**Your objective**: Lines containing the word "Htype" are to be copied from the data below.
Material for the task: Begin
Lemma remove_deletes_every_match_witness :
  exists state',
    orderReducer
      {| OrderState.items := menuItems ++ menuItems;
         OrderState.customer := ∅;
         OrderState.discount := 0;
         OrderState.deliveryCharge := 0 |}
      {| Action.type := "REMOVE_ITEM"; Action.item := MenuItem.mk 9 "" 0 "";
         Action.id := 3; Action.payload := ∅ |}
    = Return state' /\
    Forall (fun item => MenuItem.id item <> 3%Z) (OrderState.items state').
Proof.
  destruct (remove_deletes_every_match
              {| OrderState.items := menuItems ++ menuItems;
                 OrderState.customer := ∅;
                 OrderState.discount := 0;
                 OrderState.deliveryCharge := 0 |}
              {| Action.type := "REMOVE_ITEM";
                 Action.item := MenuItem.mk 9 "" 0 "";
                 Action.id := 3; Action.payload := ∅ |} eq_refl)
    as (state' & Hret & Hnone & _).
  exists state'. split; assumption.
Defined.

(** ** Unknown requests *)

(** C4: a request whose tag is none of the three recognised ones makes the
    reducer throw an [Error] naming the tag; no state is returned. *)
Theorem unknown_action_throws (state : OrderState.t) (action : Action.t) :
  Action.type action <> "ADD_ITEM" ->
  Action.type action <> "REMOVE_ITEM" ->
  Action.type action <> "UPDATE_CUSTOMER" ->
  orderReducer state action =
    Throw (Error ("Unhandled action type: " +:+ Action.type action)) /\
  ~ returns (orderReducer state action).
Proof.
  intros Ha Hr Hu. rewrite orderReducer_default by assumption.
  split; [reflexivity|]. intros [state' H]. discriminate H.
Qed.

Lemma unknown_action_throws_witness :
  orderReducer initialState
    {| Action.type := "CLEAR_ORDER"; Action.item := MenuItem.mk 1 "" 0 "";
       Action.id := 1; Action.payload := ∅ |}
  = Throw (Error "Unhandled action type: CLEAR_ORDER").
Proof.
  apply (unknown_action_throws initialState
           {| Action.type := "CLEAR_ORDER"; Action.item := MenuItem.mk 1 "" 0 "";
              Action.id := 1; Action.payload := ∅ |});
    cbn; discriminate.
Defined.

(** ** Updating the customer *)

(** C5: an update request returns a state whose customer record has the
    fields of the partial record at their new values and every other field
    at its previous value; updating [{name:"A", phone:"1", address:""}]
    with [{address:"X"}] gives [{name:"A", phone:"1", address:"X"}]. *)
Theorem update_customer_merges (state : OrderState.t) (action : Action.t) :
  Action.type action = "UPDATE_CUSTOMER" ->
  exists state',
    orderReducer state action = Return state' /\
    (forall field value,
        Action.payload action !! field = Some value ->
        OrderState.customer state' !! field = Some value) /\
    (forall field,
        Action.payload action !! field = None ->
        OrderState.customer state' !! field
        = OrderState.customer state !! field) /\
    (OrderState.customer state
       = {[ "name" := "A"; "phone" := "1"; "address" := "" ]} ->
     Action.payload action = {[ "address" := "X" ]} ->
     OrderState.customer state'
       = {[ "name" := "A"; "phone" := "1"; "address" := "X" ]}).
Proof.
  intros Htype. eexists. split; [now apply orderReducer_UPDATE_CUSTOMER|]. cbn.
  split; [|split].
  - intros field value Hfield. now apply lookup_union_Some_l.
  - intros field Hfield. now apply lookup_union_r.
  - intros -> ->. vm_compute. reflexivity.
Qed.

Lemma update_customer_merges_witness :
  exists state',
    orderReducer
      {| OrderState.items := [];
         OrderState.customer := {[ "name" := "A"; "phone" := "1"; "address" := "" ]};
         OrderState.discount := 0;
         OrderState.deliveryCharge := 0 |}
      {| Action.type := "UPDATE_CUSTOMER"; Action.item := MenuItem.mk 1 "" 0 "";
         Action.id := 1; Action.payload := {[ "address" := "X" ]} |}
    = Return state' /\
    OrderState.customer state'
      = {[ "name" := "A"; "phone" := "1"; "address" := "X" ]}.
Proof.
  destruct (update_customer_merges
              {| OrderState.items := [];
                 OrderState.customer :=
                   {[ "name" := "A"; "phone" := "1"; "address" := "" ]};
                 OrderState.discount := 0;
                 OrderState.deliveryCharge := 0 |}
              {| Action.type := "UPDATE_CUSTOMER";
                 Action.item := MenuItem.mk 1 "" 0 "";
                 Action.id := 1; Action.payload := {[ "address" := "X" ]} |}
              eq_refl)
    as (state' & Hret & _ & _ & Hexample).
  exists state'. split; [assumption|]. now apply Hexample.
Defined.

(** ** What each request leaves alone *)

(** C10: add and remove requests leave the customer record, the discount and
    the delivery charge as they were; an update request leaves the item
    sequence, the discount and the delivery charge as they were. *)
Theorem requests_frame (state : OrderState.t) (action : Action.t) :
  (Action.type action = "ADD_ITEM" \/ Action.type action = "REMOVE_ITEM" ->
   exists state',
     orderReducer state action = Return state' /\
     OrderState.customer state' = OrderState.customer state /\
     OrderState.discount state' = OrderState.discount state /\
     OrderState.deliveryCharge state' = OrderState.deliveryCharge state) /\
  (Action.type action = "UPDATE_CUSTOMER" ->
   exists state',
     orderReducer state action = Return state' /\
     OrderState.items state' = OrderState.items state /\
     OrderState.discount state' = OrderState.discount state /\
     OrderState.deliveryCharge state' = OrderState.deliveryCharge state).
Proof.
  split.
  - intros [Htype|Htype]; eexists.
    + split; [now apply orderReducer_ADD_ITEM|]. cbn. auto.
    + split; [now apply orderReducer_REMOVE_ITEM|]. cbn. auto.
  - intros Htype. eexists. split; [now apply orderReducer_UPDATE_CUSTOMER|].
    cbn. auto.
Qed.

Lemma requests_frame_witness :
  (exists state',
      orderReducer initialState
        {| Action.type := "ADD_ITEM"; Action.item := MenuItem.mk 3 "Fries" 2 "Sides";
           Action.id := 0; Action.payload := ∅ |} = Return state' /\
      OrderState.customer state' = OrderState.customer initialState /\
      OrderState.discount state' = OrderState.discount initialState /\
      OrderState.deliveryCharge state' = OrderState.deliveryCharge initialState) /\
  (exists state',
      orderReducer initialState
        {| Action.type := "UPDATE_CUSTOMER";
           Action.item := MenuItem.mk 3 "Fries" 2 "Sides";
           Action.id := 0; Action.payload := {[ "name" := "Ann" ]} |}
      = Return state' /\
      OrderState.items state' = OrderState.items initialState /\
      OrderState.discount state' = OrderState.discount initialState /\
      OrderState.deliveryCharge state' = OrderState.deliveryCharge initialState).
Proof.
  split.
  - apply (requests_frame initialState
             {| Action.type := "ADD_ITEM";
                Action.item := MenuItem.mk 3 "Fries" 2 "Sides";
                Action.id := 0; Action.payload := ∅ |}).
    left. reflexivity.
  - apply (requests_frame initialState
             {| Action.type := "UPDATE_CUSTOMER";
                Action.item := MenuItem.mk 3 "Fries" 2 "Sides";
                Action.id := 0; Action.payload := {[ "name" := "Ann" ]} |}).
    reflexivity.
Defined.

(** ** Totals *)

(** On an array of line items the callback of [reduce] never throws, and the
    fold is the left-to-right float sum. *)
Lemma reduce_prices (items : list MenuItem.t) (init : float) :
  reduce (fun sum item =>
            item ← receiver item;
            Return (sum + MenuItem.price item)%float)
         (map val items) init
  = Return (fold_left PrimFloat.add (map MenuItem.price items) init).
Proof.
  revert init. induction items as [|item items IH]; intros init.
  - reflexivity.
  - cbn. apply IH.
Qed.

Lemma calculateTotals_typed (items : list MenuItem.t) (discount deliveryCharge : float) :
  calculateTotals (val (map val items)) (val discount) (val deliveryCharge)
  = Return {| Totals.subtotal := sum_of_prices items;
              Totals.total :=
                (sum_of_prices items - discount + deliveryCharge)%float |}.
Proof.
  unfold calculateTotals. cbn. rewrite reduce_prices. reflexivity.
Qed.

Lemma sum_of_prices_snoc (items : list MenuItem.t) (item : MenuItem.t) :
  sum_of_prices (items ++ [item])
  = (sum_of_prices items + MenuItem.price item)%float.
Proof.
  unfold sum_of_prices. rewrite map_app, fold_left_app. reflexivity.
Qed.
Material for the task: End
**Result of this task**:
  intros Htype. eexists. split; [now apply orderReducer_UPDATE_CUSTOMER|]. cbn.
  - intros [Htype|Htype]; eexists.
  - intros Htype. eexists. split; [now apply orderReducer_UPDATE_CUSTOMER|].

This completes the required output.